If the salt content in sausage exceeds the standard, long-term consumption will increase the risk of high blood pressure, cardiovascular disease, gallstones, fatty liver. At the same time, it will damage the stomach lining and intestinal digestion, leading to chronic gastroenteritis, stomach ulcers and other diseases.
In addition, sausages contain high levels of saturated fat and cholesterol. Eating too much can affect heart health, or aggravate symptoms of existing heart disease.
During the production of sausage, people add many spices such as chili, salt, preservatives, colorants... which can irritate the digestive tract.

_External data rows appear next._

(* ===== verification/Queueing.v ===== *)
(** * Ring lists of the microkernel ([pistachio/include/queueing.h])

    The queues of the microkernel are rings: a class embeds one
    [ringlist_t] per queue its objects can be on, and the macros of
    [queueing.h] take the name of that member as an argument.  Here the
    member is a value of type [ringlist V], the four accessors, and the
    macros act on the store of objects. *)

From S2P Require Import Prelude Rings.

Abbreviation ptr := (option nat).

(** ** The macros *)

Record ringlist (V : Type) := Ringlist {
  rl_next : V -> ptr;
  rl_prev : V -> ptr;
  rl_set_next : ptr -> V -> V;
  rl_set_prev : ptr -> V -> V
}.
Arguments rl_next {V}.
Arguments rl_prev {V}.
Arguments rl_set_next {V}.
Arguments rl_set_prev {V}.

Section macros.
Context {V : Type} (f : ringlist V).
Abbreviation Q A := (M (gmap nat V) A).

Definition obj_get {A} (p : ptr) (field : V -> A) : Q A :=
  let! a := demand InvalidPointer p in
  let! m := gets id in
  let! v := demand InvalidPointer (m !! a) in
  ret (field v).

Definition obj_set (p : ptr) (g : V -> V) : Q unit :=
  let! a := demand InvalidPointer p in
  let! m := gets id in
  let! v := demand InvalidPointer (m !! a) in
  modify (fun _ => <[a := g v]> m).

In addition, the processing process such as smoking can produce harmful substances such as benzopyrene compounds and N-nitroso compounds (nitrosamine, nitrosamide). Pediatricians believe that eating sausage occasionally is not a problem, but when consumed in large quantities over a long period of time, people may face the risk of cancer of the nasopharynx, esophagus, liver, digestive tract... However, the onset and cause of cancer are very complicated, in addition to factors such as carcinogens, gene mutations are also very important.
The doctor also noted that sausage is considered a type of food similar to raw salted meat, so it should be heated before eating and cooked to ensure safety. Consumption of sausage should be controlled in moderation in the diet.
Some groups of people need to be careful when consuming this dish:
- Long-term consumption of large amounts can cause problems such as hyperlipidemia, indigestion, heat in the body and adversely affect patients with cardiovascular and cerebrovascular diseases.
- Patients with high blood pressure, lipid disorders, fatty liver and impaired kidney function should limit.
- The elderly and children should eat less sausage; pregnant women should try to avoid eating it because this dish contains a lot of salt and bad fat.
- People with intestinal or pancreatic diseases should eat less sausage because the high fat content can make digestive symptoms worse.
- People whose parents or siblings have stomach cancer, esophageal cancer, or whose first-degree relatives have digestive tract tumors should not eat a lot of Chinese sausage.